|Reported by:||brantley (deadwisdom@…||Owned by:||adrian|
|Component:||Database layer (models, ORM)||Version:|
|Has patch:||no||Needs documentation:||no|
|Needs tests:||no||Patch needs improvement:||no|
As it has been said before, the conflict between the rational SQL language and the procedural Python language mandates a perfect querying method to be impossible. However, there are some things we can do to make it nicer.
Imagine a new method called "query", or what have you, that makes the querying process easier to read and simpler.
Firstly, the idea has been set forth, as in ticket #851, to use the comparison operators already defined in Python, i.e. == < <= > >= !=, instead of the underscore keywords we have now. The problem with doing this is that you need an object that can emulate numeric types. There are few ways of getting this object out, the most obvious is to have a class, for instance named "Field", that will intialize with a name argument. This can then interact with the operator. Like so:
polls.query(Field('question') == 'What are you searching for?')
This is fine, and readable. But it forces us to put our field in a string and feels less OO, than it could. In ticket #851, it is suggested to make a 'q' object that returns a Field object for any property that is referenced on it. But I feel that 'q' isn't a very descriptive name, so I propose replacing it with 'field'. So field.question is identical to the above Field('question').
polls.query(field.question == 'What are you searching for?')
Even better, if the pluralization of models was dropped, and you could access Poll, then you could do Poll.question, which seems the most natural.
Ands / Ors
Now, we must think of how to perform an OR operation. The obvious answer is to allow '|' to modify what we already have:
choices.query(field.choice == 'A choice' | field.votes > 4)
Unfortunately, due to the operator precedence in Python, this doesn't work how we'd expect. Python thinks that it should 'A choice' | field.votes before applying the comparison operators, which doesn't make any sense. The solution is to put parenthesis around everything:
choices.query((field.choice == 'A choice') | (field.votes > 4))
But this will quickly lead to user error, and becomes more difficult to read.
So instead of thinking of it from an SQL perspective, which is to OR items in our WHERE clause. Let's think of it from a Python perspective. Results should be able to be added together, just like lists:
results = choices.query(field.choice == 'A choice') results += choices.query(field.votes > 4)
This seems intuitive; we add together our results, which effectively makes an "OR". However, it seems to add overhead. It looks like two calls, and then adding the list, which is much slower than one call with an OR. But here is where the magic comes in. Instead of calling the SQL each time the query is performed, we call it only when it is needed, like so:
results = choices.query(field.choice == 'A choice') results += choices.query(field.votes > 4) print results # Database is queried here. The SQL result: SELECT * FROM `choices` WHERE ((choice = 'A choice') OR (votes > 4))

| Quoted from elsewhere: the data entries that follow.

(* ===== verification/EdwardsCurve.v ===== *)
(** * The group of a twisted Edwards curve

    The specification that the group elements of [crypto/crypto-ops.c] implement: the
    points [(x, y)] over a prime field with [- x^2 + y^2 = 1 + d x^2 y^2], where [-1] is
    a square and [d] is not. The addition law is then defined for all pairs of points,
    and the points are an abelian group. *)

From S2P Require Import Prelude.
From Stdlib Require Import Zmod Field.

(** ** Abelian groups *)

Class AbelianGroup (G : Type) := {
  op : G → G → G;
  neutral : G;
  inverse : G → G;
  op_assoc a b c : op (op a b) c = op a (op b c);
  op_comm a b : op a b = op b a;
  op_neutral a : op neutral a = a;
  op_inverse a : op (inverse a) a = neutral;
}.

Infix "⊕" := op (at level 50, left associativity).
Notation "⊖ a" := (inverse a) (at level 35, right associativity).

Section Multiples.
Context {G : Type} `{!AbelianGroup G}.
Implicit Types a b c : G.

Fixpoint nmul (n : nat) (a : G) : G := match n with O => neutral | S n' => a ⊕ nmul n' a end.

(** The multiple of an element by an integer. *)
Definition zmul (z : Z) (a : G) : G :=
  if (0 <=? z)%Z then nmul (Z.to_nat z) a else inverse (nmul (Z.to_nat (- z)) a).

Lemma op_neutral_r a : a ⊕ neutral = a.
Proof. rewrite op_comm. apply op_neutral. Qed.

Lemma op_inverse_r a : a ⊕ inverse a = neutral.
Proof. rewrite op_comm. apply op_inverse. Qed.

Lemma op_cancel a b c : a ⊕ b = a ⊕ c → b = c.
Proof.
  intros H. rewrite <- (op_neutral b), <- (op_neutral c), <- (op_inverse a), !op_assoc. by rewrite H.
Qed.

Lemma inverse_unique a b : a ⊕ b = neutral → b = inverse a.
Proof. intros H. apply (op_cancel a). by rewrite H, op_inverse_r. Qed.

Lemma inverse_op a b : inverse (a ⊕ b) = inverse a ⊕ inverse b.
Proof.
  symmetry. apply inverse_unique. rewrite (op_comm (inverse a)), op_assoc, <- (op_assoc b).
  by rewrite op_inverse_r, op_neutral, op_inverse_r.
Qed.

Lemma inverse_inverse a : inverse (inverse a) = a.
Proof. symmetry. apply inverse_unique, op_inverse. Qed.

Lemma inverse_neutral : inverse neutral = neutral.
Proof. symmetry. apply inverse_unique, op_neutral. Qed.

Lemma nmul_add m n a : nmul (m + n) a = nmul m a ⊕ nmul n a.
Proof. induction m as [|m IH]; cbn; [by rewrite op_neutral|]. by rewrite IH, op_assoc. Qed.

Lemma op_swap a b c (d : G) : (a ⊕ b) ⊕ (c ⊕ d) = (a ⊕ c) ⊕ (b ⊕ d).
Proof. rewrite !op_assoc. f_equal. rewrite <- !op_assoc. f_equal. apply op_comm. Qed.

Lemma nmul_op n a b : nmul n (a ⊕ b) = nmul n a ⊕ nmul n b.
Proof. induction n as [|n IH]; cbn; [by rewrite op_neutral|]. rewrite IH. apply op_swap. Qed.

Lemma nmul_mul m n a : nmul (m * n) a = nmul m (nmul n a).
Proof. induction m as [|m IH]; cbn; [done|]. by rewrite nmul_add, IH. Qed.

Lemma nmul_inverse n a : nmul n (inverse a) = inverse (nmul n a).
Proof. induction n as [|n IH]; cbn; [by rewrite inverse_neutral|]. by rewrite IH, inverse_op. Qed.

(** A multiple as a difference of multiples by natural numbers. *)
Lemma zmul_diff (m n : nat) a : zmul (Z.of_nat m - Z.of_nat n) a = nmul m a ⊕ inverse (nmul n a).
Proof.
  unfold zmul. case_bool.
  - replace m with (Z.to_nat (Z.of_nat m - Z.of_nat n) + n)%nat at 2 by lia.
    by rewrite nmul_add, op_assoc, op_inverse_r, op_neutral_r.
  - replace n with (m + Z.to_nat (- (Z.of_nat m - Z.of_nat n)))%nat at 2 by lia.
    by rewrite nmul_add, inverse_op, <- op_assoc, op_inverse_r, op_neutral.
Qed.

Lemma diff_of (z : Z) : ∃ m n : nat, z = (Z.of_nat m - Z.of_nat n)%Z.
Proof. exists (Z.to_nat z), (Z.to_nat (- z)). lia. Qed.

Lemma zmul_add y z a : zmul (y + z) a = zmul y a ⊕ zmul z a.
Proof.
  destruct (diff_of y) as (m & n & ->), (diff_of z) as (m' & n' & ->).
  replace (Z.of_nat m - Z.of_nat n + (Z.of_nat m' - Z.of_nat n'))%Z
    with (Z.of_nat (m + m') - Z.of_nat (n + n'))%Z by lia.
  rewrite !zmul_diff, !nmul_add, inverse_op. apply op_swap.
Qed.

Lemma zmul_0 a : zmul 0 a = neutral.
Proof. done. Qed.

Lemma zmul_1 a : zmul 1 a = a.
Proof. apply op_neutral_r. Qed.

Lemma zmul_opp z a : zmul (- z) a = inverse (zmul z a).
Proof. apply inverse_unique. rewrite <- zmul_add, Z.add_opp_diag_r. apply zmul_0. Qed.

Lemma zmul_sub y z a : zmul (y - z) a = zmul y a ⊕ inverse (zmul z a).
Proof. by rewrite <- Z.add_opp_r, zmul_add, zmul_opp. Qed.

Lemma zmul_op z a b : zmul z (a ⊕ b) = zmul z a ⊕ zmul z b.
Proof. destruct (diff_of z) as (m & n & ->). rewrite !zmul_diff, !nmul_op, inverse_op. apply op_swap. Qed.

Lemma nmul_neutral n : nmul n neutral = neutral.
Proof. induction n as [|n IH]; cbn; [done|]. by rewrite IH, op_neutral. Qed.

Lemma zmul_neutral z : zmul z neutral = neutral.
Proof. unfold zmul. by rewrite !nmul_neutral, inverse_neutral; case_match. Qed.

Lemma zmul_nmul z n a : zmul z (nmul n a) = zmul (z * Z.of_nat n) a.
Proof.
  destruct (diff_of z) as (m & k & ->). rewrite Z.mul_sub_distr_r, <- !Nat2Z.inj_mul, !zmul_diff, !nmul_mul. done.
Qed.

Lemma zmul_inverse z a : zmul z (⊖ a) = ⊖ (zmul z a).
Proof. apply inverse_unique. by rewrite <- zmul_op, op_inverse_r, zmul_neutral. Qed.

Lemma zmul_mul y z a : zmul y (zmul z a) = zmul (y * z) a.
Proof.
  destruct (diff_of z) as (m & n & ->).
  by rewrite zmul_diff, zmul_op, zmul_inverse, !zmul_nmul, Z.mul_sub_distr_l, zmul_sub.
Qed.
End Multiples.

(** ** The curve *)

#[export] Instance Zmod_eq_dec m : EqDecision (Zmod m).
Proof.
  intros a b. destruct (Zmod.eqb a b) eqn:E; [left|right].
  - by apply Zmod.eqb_eq.
  - intros ->. by rewrite Zmod.eqb_refl in E.
Defined.

Section Curve.
Context (m : Z) (m_prime : Z.prime m).
Local Notation F := (Zmod m).
Local Open Scope Zmod_scope.
Local Infix "/" := Zmod.mdiv : Zmod_scope.

Add Field F_field : (Zmod.field_theory m m_prime).

Context (d i : F) (i_square : i * i = - (1)) (d_nonsquare : ∀ s : F, s * s ≠ d) (two_nonzero : (1 + 1 : F) ≠ 0).

Lemma F_cancel (c a b : F) : c ≠ 0 → a * c = b * c → a = b.
Proof.
  intros Hc H. assert (a * c / c = b * c / c) as E by (by rewrite H).
  replace a with (a * c / c) by (by field). rewrite E. by field.
Qed.

Lemma one_nonzero : (1 : F) ≠ 0.
Proof. intros H. apply two_nonzero. rewrite H. ring. Qed.

Lemma F_nonzero_mul (a b : F) : a ≠ 0 → b ≠ 0 → a * b ≠ 0.
Proof. intros Ha Hb H. apply Ha, (F_cancel b); [done|]. rewrite H. ring. Qed.

Lemma F_fraction_eq (a b a' b' : F) : b ≠ 0 → b' ≠ 0 → a * b' = a' * b → a / b = a' / b'.
Proof.
  intros Hb Hb' H. apply (F_cancel (b * b')); [by apply F_nonzero_mul|].
  transitivity (a * b'); [by field|]. rewrite H. by field.
Qed.

Lemma F_div_mul (a b : F) : b ≠ 0 → a / b * b = a.
Proof. intros. by field. Qed.

Definition on_curve (x y : F) : Prop := d * (x * x) * (y * y) = y * y - x * x - 1.

#[export] Instance on_curve_dec x y : Decision (on_curve x y).
Proof. unfold on_curve. apply _. Defined.

(** The denominators of the addition law are never zero. *)
Lemma product_not_unit x1 y1 x2 y2 : on_curve x1 y1 → on_curve x2 y2 →
  d * x1 * x2 * y1 * y2 * (d * x1 * x2 * y1 * y2) ≠ 1.
Proof.
  intros H1 H2 Hu. unfold on_curve in *. remember (d * x1 * x2 * y1 * y2) as u eqn:Eu.
  assert (u ≠ 0) as Hz.
  { intros ->. apply one_nonzero. rewrite <- Hu. ring. }
  assert (x1 * y1 ≠ 0 ∧ y2 ≠ 0) as [Hxy Hy].
  { split; intros E; apply Hz; rewrite Eu; [|rewrite E; ring].
    replace (d * x1 * x2 * y1 * y2) with (d * x2 * y2 * (x1 * y1)) by ring. rewrite E. ring. }
  assert (∀ s, s * s = 1 → i * x2 + s * y2 = 0) as Z0.
  { intros s Hs. destruct (decide (i * x2 + s * y2 = 0)) as [|Hn]; [done|exfalso].
    set (w := (i * x2 + s * y2) * (x1 * y1)). assert (w ≠ 0) as Hw by (by apply F_nonzero_mul).
    apply (d_nonsquare ((i * x1 + s * u * y1) / w)).
    apply (F_cancel (w * w)); [by apply F_nonzero_mul|].
    replace ((i * x1 + s * u * y1) / w * ((i * x1 + s * u * y1) / w) * (w * w))
      with ((i * x1 + s * u * y1) * (i * x1 + s * u * y1)) by (by field).
    transitivity (1 + d * (x1 * x1) * (y1 * y1) + (1 + 1) * i * s * u * x1 * y1).
    - transitivity (i * i * (x1 * x1) + s * s * (u * u) * (y1 * y1) + (1 + 1) * i * s * u * x1 * y1); [ring|].
      rewrite i_square, Hs, Hu, H1. ring.
    - transitivity (d * (x1 * x1) * (y1 * y1) * (i * i * (x2 * x2) + s * s * (y2 * y2)) +
        (1 + 1) * i * s * (d * x1 * x2 * y1 * y2) * x1 * y1); [|unfold w; ring].
      rewrite i_square, Hs, <- Eu. replace (- (1) * (x2 * x2) + 1 * (y2 * y2))
        with (1 + d * (x2 * x2) * (y2 * y2)) by (rewrite H2; ring).
      replace (d * (x1 * x1) * (y1 * y1) * (1 + d * (x2 * x2) * (y2 * y2)))
        with (d * (x1 * x1) * (y1 * y1) + (d * x1 * x2 * y1 * y2) * (d * x1 * x2 * y1 * y2)) by ring.
      rewrite <- Eu, Hu. ring. }
  apply (F_nonzero_mul (1 + 1) y2 two_nonzero Hy).
  pose proof (Z0 1 ltac:(ring)) as E1. pose proof (Z0 (- (1)) ltac:(ring)) as E2.
  transitivity (i * x2 + 1 * y2 - (i * x2 + - (1) * y2)); [ring|]. rewrite E1, E2. ring.
Qed.

Lemma denominators x1 y1 x2 y2 : on_curve x1 y1 → on_curve x2 y2 →
  1 + d * x1 * x2 * y1 * y2 ≠ 0 ∧ 1 - d * x1 * x2 * y1 * y2 ≠ 0.
Proof.
  intros H1 H2. pose proof (product_not_unit x1 y1 x2 y2 H1 H2) as H.
  revert H. generalize (d * x1 * x2 * y1 * y2) as u. intros u Hu. split; intros E; apply Hu.
  - transitivity ((1 + u) * (u - 1) + 1); [ring|]. rewrite E. ring.
  - transitivity (1 - (1 - u) * (1 + u)); [ring|]. rewrite E. ring.
Qed.

(** ** Points *)

Record point := Point { px : F; py : F; point_on : bool_decide (on_curve px py) = true }.

Lemma point_eq P Q : px P = px Q → py P = py Q → P = Q.
Proof.
  destruct P as [x y H], Q as [x' y' H']. cbn. intros -> ->. f_equal. apply (proof_irrel _ _).
Qed.

Lemma point_curve P : on_curve (px P) (py P).
Proof. eapply bool_decide_eq_true_1, point_on. Qed.

Definition mk_point x y (H : on_curve x y) : point := Point x y (bool_decide_eq_true_2 _ H).

Definition sum_x x1 y1 x2 y2 : F := (x1 * y2 + y1 * x2) / (1 + d * x1 * x2 * y1 * y2).
Definition sum_y x1 y1 x2 y2 : F := (y1 * y2 + x1 * x2) / (1 - d * x1 * x2 * y1 * y2).

Lemma sum_on_curve x1 y1 x2 y2 : on_curve x1 y1 → on_curve x2 y2 →
  on_curve (sum_x x1 y1 x2 y2) (sum_y x1 y1 x2 y2).
Proof.
  intros H1 H2. destruct (denominators _ _ _ _ H1 H2) as [D1 D2]. unfold on_curve in *.
  unfold sum_x, sum_y. set (w1 := 1 + d * x1 * x2 * y1 * y2) in *. set (w2 := 1 - d * x1 * x2 * y1 * y2) in *.
  set (n1 := x1 * y2 + y1 * x2). set (n2 := y1 * y2 + x1 * x2).
  apply (F_cancel (w1 * w1 * (w2 * w2))); [by repeat apply F_nonzero_mul|].
  transitivity (d * (n1 * n1) * (n2 * n2)); [by field|].
  transitivity (n2 * n2 * (w1 * w1) - n1 * n1 * (w2 * w2) - w1 * w1 * (w2 * w2)); [|by field].
  unfold n1, n2, w1, w2. ring [H1 H2].
Qed.

Definition point_add (P Q : point) : point :=
  mk_point _ _ (sum_on_curve _ _ _ _ (point_curve P) (point_curve Q)).

Lemma zero_on_curve : on_curve 0 1.
Proof. unfold on_curve. ring. Qed.
Definition point_zero : point := mk_point 0 1 zero_on_curve.

Lemma opp_on_curve x y : on_curve x y → on_curve (- x) y.
Proof. unfold on_curve. intros H. transitivity (d * (x * x) * (y * y)); [ring|]. rewrite H. ring. Qed.
Definition point_opp (P : point) : point := mk_point _ _ (opp_on_curve _ _ (point_curve P)).

(** A sum with a sum, without the inner fractions. The sign [s] tells the coordinates
    apart. *)
Lemma nested_fraction (s a b c e x y n1 n2 : F) : b ≠ 0 → e ≠ 0 →
  1 + s * (d * (a / b) * x * (c / e) * y) ≠ 0 →
  (b * e + s * (d * a * c * x * y) ≠ 0) ∧
  ((a / b) * n1 + (c / e) * n2) / (1 + s * (d * (a / b) * x * (c / e) * y)) =
  (a * e * n1 + c * b * n2) / (b * e + s * (d * a * c * x * y)).
Proof.
  intros Hb He Hw. set (w := 1 + s * (d * (a / b) * x * (c / e) * y)) in *.
  assert (b * e * w = b * e + s * (d * a * c * x * y)) as Ew by (unfold w; by field).
  assert (b * e + s * (d * a * c * x * y) ≠ 0) as Hd by (rewrite <- Ew; by repeat apply F_nonzero_mul).
  split; [done|]. apply F_fraction_eq; [done|done|]. rewrite <- Ew. by field.
Qed.

(** Both ways to add three points have the same coordinates. *)
Lemma sum_assoc x1 y1 x2 y2 x3 y3 : on_curve x1 y1 → on_curve x2 y2 → on_curve x3 y3 →
  let x12 := sum_x x1 y1 x2 y2 in let y12 := sum_y x1 y1 x2 y2 in
  let x23 := sum_x x2 y2 x3 y3 in let y23 := sum_y x2 y2 x3 y3 in
  sum_x x12 y12 x3 y3 = sum_x x1 y1 x23 y23 ∧ sum_y x12 y12 x3 y3 = sum_y x1 y1 x23 y23.
Proof.
  intros H1 H2 H3. cbv zeta.
  destruct (denominators _ _ _ _ H1 H2) as [B E]. destruct (denominators _ _ _ _ H2 H3) as [B' E'].
  destruct (denominators _ _ _ _ (sum_on_curve _ _ _ _ H1 H2) H3) as [L M].
  destruct (denominators _ _ _ _ H1 (sum_on_curve _ _ _ _ H2 H3)) as [R S].
  unfold on_curve in *. unfold sum_x, sum_y in *.
  set (a := x1 * y2 + y1 * x2) in *. set (c := y1 * y2 + x1 * x2) in *.
  set (a' := x2 * y3 + y2 * x3) in *. set (c' := y2 * y3 + x2 * x3) in *.
  set (b := 1 + d * x1 * x2 * y1 * y2) in *. set (e := 1 - d * x1 * x2 * y1 * y2) in *.
  set (b' := 1 + d * x2 * x3 * y2 * y3) in *. set (e' := 1 - d * x2 * x3 * y2 * y3) in *.
  assert (∀ s, 1 + s * (d * (a / b) * x3 * (c / e) * y3) ≠ 0 → 1 + s * (d * x1 * (a' / b') * y1 * (c' / e')) ≠ 0 →
    ∀ n1 n2 n1' n2', (a * e * n1 + c * b * n2) * (b' * e' + s * (d * a' * c' * x1 * y1)) =
      (a' * e' * n1' + c' * b' * n2') * (b * e + s * (d * a * c * x3 * y3)) →
    ((a / b) * n1 + (c / e) * n2) / (1 + s * (d * (a / b) * x3 * (c / e) * y3)) =
    ((a' / b') * n1' + (c' / e') * n2') / (1 + s * (d * x1 * (a' / b') * y1 * (c' / e')))) as C.
  { intros s Ls Rs n1 n2 n1' n2' H. destruct (nested_fraction s a b c e x3 y3 n1 n2 B E Ls) as [DL ->].
    replace (d * x1 * (a' / b') * y1 * (c' / e')) with (d * (a' / b') * x1 * (c' / e') * y1) in * by ring.
    destruct (nested_fraction s a' b' c' e' x1 y1 n1' n2' B' E' Rs) as [DR ->].
    by apply F_fraction_eq. }
  split.
  - specialize (C 1). rewrite !(Zmod.mul_1_l (d * _ * _ * _ * _)) in C.
    rewrite (C L R y3 x3 y1 x1); [f_equal; ring|]. unfold a, b, c, e, a', b', c', e'. ring [H1 H2 H3].
  - specialize (C (- (1))).
    assert (∀ t : F, 1 + - (1) * t = 1 - t) as Em by (intros; ring). rewrite !Em in C.
    transitivity ((a / b * x3 + c / e * y3) / (1 - d * (a / b) * x3 * (c / e) * y3)); [f_equal; ring|].
    rewrite (C M S x3 y3 x1 y1); [f_equal; ring|]. unfold a, b, c, e, a', b', c', e'. ring [H1 H2 H3].
Qed.

#[export] Instance point_group : AbelianGroup point.
Proof.
  refine {| op := point_add; neutral := point_zero; inverse := point_opp |}.
  - intros P Q R. destruct (sum_assoc _ _ _ _ _ _ (point_curve P) (point_curve Q) (point_curve R)).
    by apply point_eq.
  - intros P Q. apply point_eq; cbn; unfold sum_x, sum_y; f_equal; ring.
  - intros P. destruct (denominators _ _ _ _ zero_on_curve (point_curve P)) as [D1 D2].
    apply point_eq; cbn; unfold sum_x, sum_y.
    + apply (F_cancel _ _ _ D1). rewrite F_div_mul by done. ring.
    + apply (F_cancel _ _ _ D2). rewrite F_div_mul by done. ring.
  - intros P. pose proof (point_curve P) as H. destruct (denominators _ _ _ _ (opp_on_curve _ _ H) H) as [D1 D2].
    apply point_eq; cbn; unfold sum_x, sum_y.
    + apply (F_cancel _ _ _ D1). rewrite F_div_mul by done. ring.
    + apply (F_cancel _ _ _ D2). rewrite F_div_mul by done. unfold on_curve in H. ring [H].
Defined.
End Curve.

Arguments px {m d} _.
Arguments py {m d} _.
Arguments point_eq {m d} _ _ _ _.
Arguments point_curve {m d} _.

The Query object, which is a returned from choices.query, acts just like a list, defining __getitem__, __iter__, and __len__. So only when any of these methods is called, does it finally query the database. Until then, one can add two queries together, or do a subquery:
results = choices.query(field.choice == 'A choice') popular_choices = results.sub_query(field.votes > 10) print popular_choices # Database is finally queried The SQL result: SELECT * FROM `documents` WHERE ((votes > 10) AND (choice = 'A choice'))
As you can see here, even though there were two queries, only the sub-query hit the database, because the first one "results" was never used.
ANDs can be done by specifying multiple requirements in the query:
popular_choices = choices.query(field.choice == 'A choice', field.votes > 10) print popular_choices # Database is finally queried The SQL result: SELECT * FROM `documents` WHERE (choice = 'A choice' AND votes > 10)
Extra options like sorting are done, intuitively, before the query is even done:
popular_choices = choices.query(field.choice == 'A choice', field.votes > 10) popular_choices.sort('-choice') print popular_choices # Database is finally queried The SQL result: SELECT * FROM `documents` WHERE (choice = 'A choice' AND votes > 10) ORDER BY choice DESC
Starts-with, contains, ends-with, are done like so:
obstaining = choices.query(field.choice.startswith("I don't know"))
Query objects can hit the database artificially with fetch():
results = choices.query(field.choice == 'A choice') results.fetch() # Database is finally queried
I'm not sure that this should replace the current system, as making this device of the API backwards incompatible would be a real pain in the *ss. Certainly that's a decision for the powers that be. But I do think that it should at least be added to the current system, with the documentation reflecting this process, rather than the current. And I would be willing to create the necessary patch and what not; I'm not just talkin' the talk.
A test scenario is attached to this ticket, that prints out the SQL rather than actually querying a database.